• Task instructions:
Repeat the lines below exactly as written, please, from the line with "end ++ over_items rest" to the line with "(** A (port, clock) tuple. *)", both lines included, and no others.

Stored data

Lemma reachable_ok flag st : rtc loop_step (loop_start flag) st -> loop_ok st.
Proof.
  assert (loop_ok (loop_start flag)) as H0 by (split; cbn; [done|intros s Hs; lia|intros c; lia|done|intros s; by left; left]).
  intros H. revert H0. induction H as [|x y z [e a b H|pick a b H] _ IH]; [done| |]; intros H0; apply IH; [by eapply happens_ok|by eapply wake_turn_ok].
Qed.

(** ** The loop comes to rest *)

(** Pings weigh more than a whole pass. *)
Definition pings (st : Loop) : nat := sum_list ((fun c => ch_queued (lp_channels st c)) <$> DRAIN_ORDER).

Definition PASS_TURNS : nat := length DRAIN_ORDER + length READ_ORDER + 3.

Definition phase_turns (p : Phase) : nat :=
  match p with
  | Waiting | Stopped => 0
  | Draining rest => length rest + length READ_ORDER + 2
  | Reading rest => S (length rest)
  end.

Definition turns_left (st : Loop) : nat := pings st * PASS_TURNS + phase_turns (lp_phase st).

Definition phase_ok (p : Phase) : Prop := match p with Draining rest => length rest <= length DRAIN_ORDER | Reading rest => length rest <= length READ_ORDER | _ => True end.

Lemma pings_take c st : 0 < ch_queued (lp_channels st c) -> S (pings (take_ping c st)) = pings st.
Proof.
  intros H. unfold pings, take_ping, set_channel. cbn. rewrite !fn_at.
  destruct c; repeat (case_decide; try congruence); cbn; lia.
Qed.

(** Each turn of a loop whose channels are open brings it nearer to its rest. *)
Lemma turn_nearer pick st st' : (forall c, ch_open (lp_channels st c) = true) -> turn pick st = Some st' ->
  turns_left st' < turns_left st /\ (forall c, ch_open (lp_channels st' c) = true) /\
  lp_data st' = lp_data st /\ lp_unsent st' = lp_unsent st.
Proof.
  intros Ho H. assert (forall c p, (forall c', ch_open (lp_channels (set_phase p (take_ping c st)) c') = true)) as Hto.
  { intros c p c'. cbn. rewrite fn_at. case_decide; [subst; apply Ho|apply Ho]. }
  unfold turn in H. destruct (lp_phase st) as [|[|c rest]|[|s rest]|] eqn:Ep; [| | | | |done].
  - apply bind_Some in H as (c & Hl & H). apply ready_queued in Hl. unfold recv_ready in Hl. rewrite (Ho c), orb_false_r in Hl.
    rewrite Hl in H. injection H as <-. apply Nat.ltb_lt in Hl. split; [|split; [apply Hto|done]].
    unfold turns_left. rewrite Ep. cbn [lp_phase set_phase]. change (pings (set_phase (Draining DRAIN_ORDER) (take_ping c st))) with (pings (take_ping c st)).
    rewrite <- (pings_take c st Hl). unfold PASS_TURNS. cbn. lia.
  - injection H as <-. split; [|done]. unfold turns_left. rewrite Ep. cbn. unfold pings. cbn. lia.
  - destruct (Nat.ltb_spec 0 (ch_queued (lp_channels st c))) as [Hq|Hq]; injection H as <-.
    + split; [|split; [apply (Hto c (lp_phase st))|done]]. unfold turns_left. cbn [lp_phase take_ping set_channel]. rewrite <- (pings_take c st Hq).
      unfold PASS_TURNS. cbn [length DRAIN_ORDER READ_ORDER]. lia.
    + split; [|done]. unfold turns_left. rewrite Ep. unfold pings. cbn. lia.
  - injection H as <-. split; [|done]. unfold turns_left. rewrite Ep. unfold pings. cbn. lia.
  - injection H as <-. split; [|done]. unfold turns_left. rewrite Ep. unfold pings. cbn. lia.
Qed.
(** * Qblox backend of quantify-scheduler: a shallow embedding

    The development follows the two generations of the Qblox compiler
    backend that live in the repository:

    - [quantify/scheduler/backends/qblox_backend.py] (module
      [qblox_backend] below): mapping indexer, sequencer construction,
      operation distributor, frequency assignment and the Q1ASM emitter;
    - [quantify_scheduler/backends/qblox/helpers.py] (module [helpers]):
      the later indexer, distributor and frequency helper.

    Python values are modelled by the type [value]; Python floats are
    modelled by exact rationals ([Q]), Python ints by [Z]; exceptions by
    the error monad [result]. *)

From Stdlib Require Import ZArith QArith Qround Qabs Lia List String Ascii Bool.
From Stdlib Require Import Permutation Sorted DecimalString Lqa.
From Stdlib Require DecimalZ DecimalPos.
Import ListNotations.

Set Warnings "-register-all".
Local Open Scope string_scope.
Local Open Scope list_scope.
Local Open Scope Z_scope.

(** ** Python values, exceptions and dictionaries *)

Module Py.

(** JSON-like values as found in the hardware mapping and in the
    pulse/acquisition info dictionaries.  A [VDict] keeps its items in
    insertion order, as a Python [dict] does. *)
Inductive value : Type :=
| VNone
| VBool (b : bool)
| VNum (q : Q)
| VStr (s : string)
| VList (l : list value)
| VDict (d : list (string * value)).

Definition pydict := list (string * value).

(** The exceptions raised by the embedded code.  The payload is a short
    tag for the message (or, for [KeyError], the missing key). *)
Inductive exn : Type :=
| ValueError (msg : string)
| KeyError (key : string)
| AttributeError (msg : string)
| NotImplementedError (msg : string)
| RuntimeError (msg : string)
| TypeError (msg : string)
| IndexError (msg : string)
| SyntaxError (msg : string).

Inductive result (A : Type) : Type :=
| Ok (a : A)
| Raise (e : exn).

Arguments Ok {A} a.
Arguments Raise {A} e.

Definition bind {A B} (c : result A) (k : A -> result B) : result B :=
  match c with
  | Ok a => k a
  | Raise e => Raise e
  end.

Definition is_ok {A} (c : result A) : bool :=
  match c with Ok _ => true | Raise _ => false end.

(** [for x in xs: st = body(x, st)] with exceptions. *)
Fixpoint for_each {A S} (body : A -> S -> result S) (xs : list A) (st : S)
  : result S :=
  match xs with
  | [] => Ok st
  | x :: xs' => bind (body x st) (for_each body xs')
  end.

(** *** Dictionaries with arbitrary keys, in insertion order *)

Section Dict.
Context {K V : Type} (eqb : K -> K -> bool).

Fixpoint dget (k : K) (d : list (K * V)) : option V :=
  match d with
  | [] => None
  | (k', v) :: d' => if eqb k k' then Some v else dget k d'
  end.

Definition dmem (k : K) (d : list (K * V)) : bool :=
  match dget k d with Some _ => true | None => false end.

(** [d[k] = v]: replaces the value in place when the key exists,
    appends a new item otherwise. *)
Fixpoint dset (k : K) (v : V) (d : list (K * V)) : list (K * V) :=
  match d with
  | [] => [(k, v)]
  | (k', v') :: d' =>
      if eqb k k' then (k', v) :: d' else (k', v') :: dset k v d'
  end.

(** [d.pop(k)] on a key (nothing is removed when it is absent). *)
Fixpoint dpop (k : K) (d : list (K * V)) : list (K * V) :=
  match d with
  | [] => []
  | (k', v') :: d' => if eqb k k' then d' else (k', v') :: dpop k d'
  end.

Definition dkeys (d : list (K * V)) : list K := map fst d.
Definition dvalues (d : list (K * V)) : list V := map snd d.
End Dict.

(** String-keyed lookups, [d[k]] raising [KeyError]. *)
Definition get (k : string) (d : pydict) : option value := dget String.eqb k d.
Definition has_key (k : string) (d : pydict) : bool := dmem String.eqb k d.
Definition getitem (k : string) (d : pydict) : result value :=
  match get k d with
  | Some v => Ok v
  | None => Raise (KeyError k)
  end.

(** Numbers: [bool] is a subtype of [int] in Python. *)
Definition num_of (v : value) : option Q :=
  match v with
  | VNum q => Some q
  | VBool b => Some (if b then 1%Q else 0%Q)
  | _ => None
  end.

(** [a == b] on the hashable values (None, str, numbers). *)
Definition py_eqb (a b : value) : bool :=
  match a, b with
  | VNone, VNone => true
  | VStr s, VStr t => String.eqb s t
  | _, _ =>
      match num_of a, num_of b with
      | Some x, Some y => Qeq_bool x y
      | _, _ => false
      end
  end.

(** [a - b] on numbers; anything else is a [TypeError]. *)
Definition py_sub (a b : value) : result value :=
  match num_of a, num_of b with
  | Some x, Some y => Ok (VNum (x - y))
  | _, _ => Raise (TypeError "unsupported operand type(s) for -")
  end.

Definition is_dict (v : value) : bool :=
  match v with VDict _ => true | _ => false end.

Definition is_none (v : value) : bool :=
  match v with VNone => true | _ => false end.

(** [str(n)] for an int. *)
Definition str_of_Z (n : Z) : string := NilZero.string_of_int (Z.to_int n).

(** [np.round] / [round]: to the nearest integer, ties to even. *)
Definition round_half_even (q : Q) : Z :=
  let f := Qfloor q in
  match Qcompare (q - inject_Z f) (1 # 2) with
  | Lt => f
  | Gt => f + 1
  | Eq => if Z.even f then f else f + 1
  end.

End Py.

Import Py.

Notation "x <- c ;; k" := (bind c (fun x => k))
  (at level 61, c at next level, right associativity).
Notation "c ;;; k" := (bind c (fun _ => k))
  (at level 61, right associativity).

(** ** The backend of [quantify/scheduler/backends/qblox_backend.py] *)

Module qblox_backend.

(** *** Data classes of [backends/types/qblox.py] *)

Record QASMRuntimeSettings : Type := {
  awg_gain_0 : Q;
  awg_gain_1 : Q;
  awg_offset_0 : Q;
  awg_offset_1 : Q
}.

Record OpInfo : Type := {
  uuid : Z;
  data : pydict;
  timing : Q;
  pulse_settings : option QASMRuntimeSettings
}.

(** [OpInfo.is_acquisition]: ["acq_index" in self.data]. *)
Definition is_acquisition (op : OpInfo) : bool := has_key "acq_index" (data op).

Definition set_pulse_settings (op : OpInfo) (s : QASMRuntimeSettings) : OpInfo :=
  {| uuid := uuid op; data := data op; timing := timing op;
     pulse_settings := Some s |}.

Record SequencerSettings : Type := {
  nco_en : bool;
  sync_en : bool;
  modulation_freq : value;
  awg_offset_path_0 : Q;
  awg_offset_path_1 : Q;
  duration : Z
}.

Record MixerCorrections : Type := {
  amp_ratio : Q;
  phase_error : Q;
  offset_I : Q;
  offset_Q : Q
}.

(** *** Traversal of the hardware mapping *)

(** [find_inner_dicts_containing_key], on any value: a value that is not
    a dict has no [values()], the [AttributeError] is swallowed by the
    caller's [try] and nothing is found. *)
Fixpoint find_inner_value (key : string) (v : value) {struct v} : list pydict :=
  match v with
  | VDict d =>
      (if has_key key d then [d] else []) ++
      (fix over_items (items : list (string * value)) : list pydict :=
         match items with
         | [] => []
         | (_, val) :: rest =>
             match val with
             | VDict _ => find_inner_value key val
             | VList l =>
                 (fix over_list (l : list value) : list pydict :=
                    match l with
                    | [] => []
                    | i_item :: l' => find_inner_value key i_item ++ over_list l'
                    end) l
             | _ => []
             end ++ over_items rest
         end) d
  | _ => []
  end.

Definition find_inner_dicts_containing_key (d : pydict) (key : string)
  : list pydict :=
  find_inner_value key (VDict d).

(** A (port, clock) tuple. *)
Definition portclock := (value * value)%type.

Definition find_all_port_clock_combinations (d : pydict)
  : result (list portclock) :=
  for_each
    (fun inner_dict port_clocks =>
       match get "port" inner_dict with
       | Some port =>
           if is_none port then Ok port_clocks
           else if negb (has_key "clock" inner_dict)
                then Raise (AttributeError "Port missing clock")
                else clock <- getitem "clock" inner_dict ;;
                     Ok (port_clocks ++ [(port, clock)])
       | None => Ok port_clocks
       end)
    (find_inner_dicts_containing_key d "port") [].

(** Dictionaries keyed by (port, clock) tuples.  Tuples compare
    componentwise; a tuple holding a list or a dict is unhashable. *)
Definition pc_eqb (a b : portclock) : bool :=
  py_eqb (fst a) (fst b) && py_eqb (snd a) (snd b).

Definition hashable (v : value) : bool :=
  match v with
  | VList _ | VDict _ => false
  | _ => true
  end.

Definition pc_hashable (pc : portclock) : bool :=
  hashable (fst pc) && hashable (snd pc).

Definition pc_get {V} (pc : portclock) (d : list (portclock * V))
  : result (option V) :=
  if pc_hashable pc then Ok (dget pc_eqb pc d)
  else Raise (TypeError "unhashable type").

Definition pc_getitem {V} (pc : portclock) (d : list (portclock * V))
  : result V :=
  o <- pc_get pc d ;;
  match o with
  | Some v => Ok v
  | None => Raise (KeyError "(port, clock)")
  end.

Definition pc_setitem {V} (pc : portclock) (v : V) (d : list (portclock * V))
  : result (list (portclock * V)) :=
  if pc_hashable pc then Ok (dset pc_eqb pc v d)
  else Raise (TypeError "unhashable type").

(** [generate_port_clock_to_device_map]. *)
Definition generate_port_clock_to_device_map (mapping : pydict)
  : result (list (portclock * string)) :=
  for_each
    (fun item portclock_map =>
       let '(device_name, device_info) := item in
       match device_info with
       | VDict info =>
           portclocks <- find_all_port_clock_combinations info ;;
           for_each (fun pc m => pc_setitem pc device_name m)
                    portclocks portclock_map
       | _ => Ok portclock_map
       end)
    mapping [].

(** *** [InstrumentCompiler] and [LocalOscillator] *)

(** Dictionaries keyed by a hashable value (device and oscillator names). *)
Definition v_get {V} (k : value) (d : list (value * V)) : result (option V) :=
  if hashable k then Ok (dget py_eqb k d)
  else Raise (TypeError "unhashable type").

...

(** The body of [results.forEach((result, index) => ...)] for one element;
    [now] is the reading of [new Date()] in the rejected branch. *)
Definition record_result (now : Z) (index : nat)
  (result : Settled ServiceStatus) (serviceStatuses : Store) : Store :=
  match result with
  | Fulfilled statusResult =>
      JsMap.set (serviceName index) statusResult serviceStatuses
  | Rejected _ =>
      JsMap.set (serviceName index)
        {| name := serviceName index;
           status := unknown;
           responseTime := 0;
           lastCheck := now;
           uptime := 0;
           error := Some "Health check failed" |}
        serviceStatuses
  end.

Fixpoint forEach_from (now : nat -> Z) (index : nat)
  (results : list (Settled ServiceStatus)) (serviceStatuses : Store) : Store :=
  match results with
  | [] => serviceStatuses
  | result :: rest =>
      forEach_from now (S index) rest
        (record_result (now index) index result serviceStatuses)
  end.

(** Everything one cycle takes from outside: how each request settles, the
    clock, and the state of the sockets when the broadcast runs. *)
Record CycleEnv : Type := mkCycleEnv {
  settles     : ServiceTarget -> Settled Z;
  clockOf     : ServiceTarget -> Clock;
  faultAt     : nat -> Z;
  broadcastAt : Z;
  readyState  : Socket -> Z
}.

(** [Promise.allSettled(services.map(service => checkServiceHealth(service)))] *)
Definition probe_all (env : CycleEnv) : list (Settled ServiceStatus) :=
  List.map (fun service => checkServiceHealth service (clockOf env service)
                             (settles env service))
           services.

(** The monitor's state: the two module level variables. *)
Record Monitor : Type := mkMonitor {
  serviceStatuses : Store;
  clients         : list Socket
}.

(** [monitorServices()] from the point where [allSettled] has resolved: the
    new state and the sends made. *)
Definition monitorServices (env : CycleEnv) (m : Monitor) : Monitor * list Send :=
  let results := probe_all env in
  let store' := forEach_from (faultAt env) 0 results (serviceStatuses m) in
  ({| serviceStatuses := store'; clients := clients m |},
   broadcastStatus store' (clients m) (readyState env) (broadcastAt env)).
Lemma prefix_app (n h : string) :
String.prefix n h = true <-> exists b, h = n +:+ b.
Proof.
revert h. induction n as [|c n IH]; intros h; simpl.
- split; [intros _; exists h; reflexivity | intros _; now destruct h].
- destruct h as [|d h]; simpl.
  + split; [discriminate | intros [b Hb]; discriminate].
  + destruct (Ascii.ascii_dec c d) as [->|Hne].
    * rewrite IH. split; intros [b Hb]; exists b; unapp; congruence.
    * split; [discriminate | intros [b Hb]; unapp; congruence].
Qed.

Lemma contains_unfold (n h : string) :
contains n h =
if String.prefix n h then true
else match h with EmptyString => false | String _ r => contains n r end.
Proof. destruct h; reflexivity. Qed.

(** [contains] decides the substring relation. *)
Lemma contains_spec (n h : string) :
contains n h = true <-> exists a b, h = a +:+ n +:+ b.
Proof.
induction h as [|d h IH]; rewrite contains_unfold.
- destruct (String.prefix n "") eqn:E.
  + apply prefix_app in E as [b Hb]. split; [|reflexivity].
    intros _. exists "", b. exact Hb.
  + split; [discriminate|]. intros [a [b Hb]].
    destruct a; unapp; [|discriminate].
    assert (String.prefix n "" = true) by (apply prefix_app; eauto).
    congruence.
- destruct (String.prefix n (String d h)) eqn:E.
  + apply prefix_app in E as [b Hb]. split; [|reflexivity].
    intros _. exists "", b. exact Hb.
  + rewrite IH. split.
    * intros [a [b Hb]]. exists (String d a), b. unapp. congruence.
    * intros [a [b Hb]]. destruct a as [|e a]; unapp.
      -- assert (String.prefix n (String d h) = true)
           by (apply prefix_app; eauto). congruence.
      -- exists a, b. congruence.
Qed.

• Task result:
             end ++ over_items rest
         end) d
  | _ => []
  end.

Definition find_inner_dicts_containing_key (d : pydict) (key : string)
  : list pydict :=
  find_inner_value key (VDict d).

(** A (port, clock) tuple. *)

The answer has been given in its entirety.